**PROBLEM DETAILS**
Copy out each line of the data that contains "HasPrefix".

Stored data
(** * struct_flags: flag collection, precedence, positional binding and dispatch

    A shallow embedding of [flags.go] of the [struct_flags] package.  The
    file is present in two revisions.  The earlier one has no positional
    arguments; the later one adds [fillPositionalArgs], [GetRemainingArgs]
    and [mergeArgsFileArgs].  The two revisions of [collectStructFlags]
    differ in the guard at the head of the loop only, so the walker is
    written once and takes the revision as an argument.  The dispatcher
    ([Commands.Run], [parseCommandFlags]) is that of the later revision.

    Modelling choices:
    - Strings are byte strings; [int] has 64 bits.
    - A record in memory is a finite map from field paths to leaf values, so
      that a pointer to a field is its path and a type table may be
      recursive.
    - The [set] closure of a descriptor is the field it writes; the flag it
      reads is the one registered under the descriptor's name.
    - A panic is a result of its own; the environment and the files read
      are threaded through the dispatcher.
    - The Go standard library functions the package calls ([strings],
      [strconv], [os.ExpandEnv], [os.Setenv], the [flag] package) are
      modelled from their documented behaviour.
    - What [Execute] returns, and the rewording of validation errors, are
      left to the caller: a dispatch that reaches a command ends in
      [Executed]. *)

From Stdlib Require Import ZArith Ascii String List Lia.
From stdpp Require Import gmap strings list.

Local Open Scope string_scope.
Local Open Scope Z_scope.

(** ** Package [strings] *)

Module strings.

Definition lower (c : ascii) : ascii :=
  let n := nat_of_ascii c in
  if ((65 <=? n) && (n <=? 90))%nat then ascii_of_nat (n + 32) else c.

(** [strings.ToLower], on ASCII letters. *)
Fixpoint ToLower (s : string) : string :=
  match s with
  | EmptyString => EmptyString
  | String c r => String (lower c) (ToLower r)
  end.

(** [strings.HasPrefix]. *)
Definition HasPrefix (s p : string) : bool := String.prefix p s.

(** [strings.Split(s, sep)] for a one-byte separator: always at least one
    piece. *)
Fixpoint Split (s : string) (sep : ascii) : list string :=
  match s with
  | EmptyString => [EmptyString]
  | String c r =>
      if Ascii.eqb c sep then EmptyString :: Split r sep
      else match Split r sep with
           | h :: t => String c h :: t
           | [] => [String c EmptyString]
           end
  end.

(** [strings.SplitN(s, sep, 2)] for a one-byte separator: one piece when
    the separator is absent, otherwise the text before and after its
    first occurrence. *)
Fixpoint SplitN2 (s : string) (sep : ascii) : list string :=
  match s with
  | EmptyString => [EmptyString]
  | String c r =>
      if Ascii.eqb c sep then [EmptyString; r]
      else match SplitN2 r sep with
           | [h] => [String c h]
           | h :: t => String c h :: t
           | [] => [String c EmptyString]
           end
  end.
(** * PotJack backend: chain synchronization engine

    A shallow embedding of [BlockchainService] (Backend/src/services/blockchain)
    together with the TypeORM entities and migrations it writes to.

    Conventions of the embedding
    - a table is the list of its rows in insertion order; [findOne] returns the
      first matching row; [save] of a loaded entity rewrites that row, [save]
      of an entity built with [create] inserts a new row;
    - a unique index makes an insert fail with PostgreSQL error 23505;
    - there is no surrounding transaction in the source, so the writes that
      precede a failure stay in the store;
    - a [User] is identified by its address: the column is unique
      (UQ_b0ec0293d53a1385955f9834d5c), the generated uuid is not modelled;
    - JavaScript numbers that hold block heights, round ids and counts are [Z];
      timestamps are milliseconds;
    - the JS objects indexed by chain name ([configs], [reconnectAttempts],
      [connectionStates], [healthCheckTimers]) are finite maps. *)

From Stdlib Require Import ZArith List Ascii String Bool Lia.
From stdpp Require Import gmap strings.
From Equations Require Import Equations.
Import ListNotations.

Open Scope string_scope.
Open Scope list_scope.
Open Scope Z_scope.

(** ** Entities *)

Record TicketPurchase := mkTicketPurchase {
  tp_buyer : string;
  tp_token : string;
  tp_roundId : Z;
  tp_chainId : Z;
  tp_contractAddress : string;
  tp_count : Z;
  tp_totalAmount : Z;
  tp_blockTimestamp : Z;
  tp_transactionHash : string;
  tp_logIndex : Z
}.

Record FirstTicketBonus := mkFirstTicketBonus {
  ftb_buyer : string;
  ftb_token : string;
  ftb_roundId : Z;
  ftb_chainId : Z;
  ftb_contractAddress : string;
  ftb_blockTimestamp : Z;
  ftb_transactionHash : string;
  ftb_logIndex : Z
}.

Record WinEvent := mkWinEvent {
  we_winner : string;
  we_token : string;
  we_roundId : Z;
  we_chainId : Z;
  we_contractAddress : string;
  we_amount : Z;
  we_players : list string;
  we_ticketId : Z;
  we_blockTimestamp : Z;
  we_transactionHash : string;
  we_logIndex : Z
}.

Record UserRoundStats := mkUserRoundStats {
  urs_user : string;
  urs_token : string;
  urs_roundId : Z;
  urs_contractAddress : string;
  urs_ticketCount : Z;
  urs_isConsecutive : bool;
  urs_consecutiveRounds : Z;
  urs_totalWins : Z;
  urs_roundTimestamp : Z
}.

Record Round := mkRound {
  r_contractAddress : string;
  r_token : string;
  r_roundId : Z;
  r_chainId : Z;
  r_startTime : Z;
  r_endTime : Z;
  r_prizeAmount : option Z;
  r_commissionAmount : option Z;
  r_prizeClaimed : bool
}.

Record BlockchainSync := mkBlockchainSync {
  bs_blockchainName : string;
  bs_contractAddress : string;
  bs_lastSyncedBlock : Z
}.
(** A create whose expiry is a datetime keeps every stored infraction:
    the table after it is the table before it, record for record and in
    the same order, followed by the new record under the fresh key.  A
    stored record is either left as it is or differs only in that its
    [active] override is now false.  The ids stay distinct. *)
Theorem create_keeps_every_record :
  forall (tbl : list Infraction) (users : list datum) (log : list db_op)
         (data : CreateData) (inserted_at now_lookup now_read : Z)
         (fresh : string),
    valid_create data = true ->
    create_in_range data inserted_at = true ->
    ~ In fresh (map id tbl) ->
    exists (tbl1 : list Infraction) (new : Infraction),
      store (snd (InfractionsView_post data inserted_at now_lookup now_read
                    fresh (mkWorld (db_of tbl users) log)))
      = db_of (tbl1 ++ [new]) users
      /\ id new = fresh
      /\ Forall2 (fun r r' => r' = r \/ r' = with_active (Some false) r) tbl tbl1
      /\ map id tbl1 = map id tbl
      /\ (NoDup (map id tbl) -> NoDup (map id (tbl1 ++ [new]))).
Proof.
  intros tbl users log data inserted_at now_lookup now_read fresh Hvalid
    Hrange Hfresh.
  rewrite (post_run tbl users log data inserted_at now_lookup now_read fresh
             Hvalid Hrange Hfresh).
  cbn [snd store].
  destruct (post_table_shape data inserted_at now_lookup fresh tbl)
    as [tbl1 [Heq Hshape]].
  exists tbl1, (created data inserted_at fresh). rewrite Heq.
  assert (Hkept : Forall2 (fun r r' => r' = r \/ r' = with_active (Some false) r)
                    tbl tbl1
                  /\ map id tbl1 = map id tbl).
  { destruct (superseded data now_lookup tbl) as [prior|]; subst tbl1.
    - split; [apply update_first_kept | apply update_first_ids; reflexivity].
    - split; [apply Forall2_same_or | reflexivity]. }
  destruct Hkept as [Hk Hids].
  repeat split; try assumption.
  intros Hnd. rewrite map_app, Hids. cbn [map created id].
  apply NoDup_app; [exact Hnd | repeat constructor; auto |].
  intros a Ha [<- | []]. contradiction.
Qed.

Lemma create_keeps_every_record_witness :
  valid_create (mkCreateData "ban" "spam" "u1" "mod" (Some 60) None) = true
  /\ create_in_range (mkCreateData "ban" "spam" "u1" "mod" (Some 60) None)
       100
     = true
  /\ ~ In "b" (map id [mkInfraction "a" "mod" "u1" "ban" "old" 10 None None])
  /\ exists tbl1 new,
       store (snd (InfractionsView_post
                     (mkCreateData "ban" "spam" "u1" "mod" (Some 60) None)
                     100 101 102 "b"
                     (mkWorld
                        (db_of [mkInfraction "a" "mod" "u1" "ban" "old" 10 None
                                  None] []) [])))
       = db_of (tbl1 ++ [new]) []
       /\ map id tbl1 = ["a"].
Proof.
  assert (H2 : ~ In "b" (map id [mkInfraction "a" "mod" "u1" "ban" "old" 10
                                   None None])) by (cbn; intuition discriminate).
  split; [reflexivity|]. split; [reflexivity|]. split; [exact H2|].
  destruct (create_keeps_every_record
              [mkInfraction "a" "mod" "u1" "ban" "old" 10 None None] [] []
              (mkCreateData "ban" "spam" "u1" "mod" (Some 60) None)
              100 101 102 "b"
              eq_refl eq_refl H2) as [tbl1 [new [Hs [_ [_ [Hids _]]]]]].
  exists tbl1, new. split; assumption.
Defined.

Lemma is_timed_key_timed ty : is_timed_key ty = timed ty.
Proof.
  unfold is_timed_key, timed. cbn.
  destruct (String.eqb_spec ty "warning") as [-> | _]; [reflexivity|].
  destruct (String.eqb_spec ty "mute") as [-> | _]; [reflexivity|].
  destruct (String.eqb_spec ty "ban") as [-> | _]; [reflexivity|].
  destruct (String.eqb_spec ty "kick") as [-> | _]; [reflexivity|].
  destruct (String.eqb_spec ty "softban") as [-> | _]; reflexivity.
Qed.

(** A create of a type that is not timed (warning, kick, softban)
    looks for no earlier infraction and deactivates none: it inserts the
    record and reads it back, nothing else.  The duration, if one is
    given, is ignored: [expires_at] is null; and the record is returned
    with [active] false. *)
Theorem create_of_untimed_type :
  forall (tbl : list Infraction) (users : list datum) (log : list db_op)
         (data : CreateData) (inserted_at now_lookup now_read : Z)
         (fresh : string),
    valid_create data = true ->
    is_timed_key (c_type data) = false ->
    ~ In fresh (map id tbl) ->
    InfractionsView_post data inserted_at now_lookup now_read fresh
      (mkWorld (db_of tbl users) log)
    = (Returns
         (Json
            (DObj
               [("infraction",
                 DObj
                   [ ("active", DBool false);
                     ("actor", user_ref users (c_expand data) (c_actor_id data));
                     ("expires_at", DNull);
                     ("id", DStr fresh);
                     ("inserted_at", DTime inserted_at);
                     ("reason", DStr (c_reason data));
                     ("type", DStr (c_type data));
                     ("user", user_ref users (c_expand data) (c_user_id data))
                   ])])),
       mkWorld
         (db_of
            (tbl ++ [mkInfraction fresh (c_actor_id data) (c_user_id data)
                       (c_type data) (c_reason data) inserted_at None None])
            users)
         (log
          ++ [ OpInsert "bot_infractions" (insert_doc_of data inserted_at None);
               OpRun now_read
                 (shaped_by_id bot_infractions_view (c_expand data) fresh) ])).
Proof.
  intros tbl users log data inserted_at now_lookup now_read fresh
    Hvalid Htimed Hfresh.
  rewrite (post_run tbl users log data inserted_at now_lookup now_read fresh
             Hvalid (untimed_in_range _ _ Htimed) Hfresh).
  unfold post_table, post_log, superseded, created, shaped, effective_active.
  rewrite Htimed. cbn [andb id actor_id user_id type reason
                       Infractions.inserted_at expires_at active app].
  rewrite <- is_timed_key_timed, Htimed. reflexivity.
Qed.
(** ** Records the code accepts *)


















(** C8, counterexample: an input field named ['마을분류'] is not kept with
    its original value: the spread [{**item, '마을분류': village, ...}]
    overwrites it with the computed label. *)
Lemma process_data_overwrites_label_field :
  match process_data [[(K_VILLAGE, PStr (u "가락마을"))]] with
  | Ok r => processed_data r =
            [[(K_VILLAGE, PStr FALLBACK); (K_PRANGE, PStr UNKNOWN); (K_ATYPE, PStr UNKNOWN)]]
  | Err _ => False
  end.
Proof. vm_compute. reflexivity. Qed.

(** C8 (amended): whenever [process_data] returns, each entry of
    [processed_data] holds under ['마을분류'], ['가격구간'] and ['평형구간'] the
    labels computed from its record's name, price and area, whatever the
    record held under those keys; it keeps every other field of the record
    with its original value; and, when the record has none of the three
    keys, it is the original record with the three label fields appended in
    this order. *)
Theorem process_data_preserves_fields data r :
  process_data data = Ok r ->
  Forall2 (fun item out =>
    exists v p a,
      classify_village (dict_get_default item K_NAME (PStr [])) = Ok v /\
      classify_price_range (dict_get_default item K_PRICE (PNum 0)) = Ok p /\
      classify_area_type (dict_get_default item K_AREA (PNum 0)) = Ok a /\
      dict_get out K_VILLAGE = Some (PStr v) /\
      dict_get out K_PRANGE = Some (PStr p) /\
      dict_get out K_ATYPE = Some (PStr a) /\
      (forall k, k <> K_VILLAGE -> k <> K_PRANGE -> k <> K_ATYPE ->
         dict_get out k = dict_get item k) /\
      (dict_get item K_VILLAGE = None -> dict_get item K_PRANGE = None ->
       dict_get item K_ATYPE = None ->
       out = item ++ [(K_VILLAGE, PStr v); (K_PRANGE, PStr p); (K_ATYPE, PStr a)]))
    data (processed_data r).
Proof.
  intro H. destruct (process_data_inv _ _ H) as (st & Hl & _ & Hpd & _ & _).
  destruct (process_loop_inv _ _ _ Hl) as ([outs [Ho Hf2]] & _).
  rewrite Hpd, Ho. cbn [st_processed init_state app].
  eapply Forall2_impl; [|exact Hf2].
  intros item out (v & p & a & Hv & Hp & Ha & ->). exists v, p, a.
  destruct (label_item_get_labels item v p a) as (G1 & G2 & G3).
  do 6 (split; [assumption|]). split.
  - intros k D1 D2 D3. rewrite label_item_get.
    rewrite (pystr_eqb_neq _ _ D3), (pystr_eqb_neq _ _ D2), (pystr_eqb_neq _ _ D1).
    reflexivity.
  - intros H1 H2 H3. apply label_item_absent; assumption.
Qed.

**SOLUTION**
(** [strings.HasPrefix]. *)
Definition HasPrefix (s p : string) : bool := String.prefix p s.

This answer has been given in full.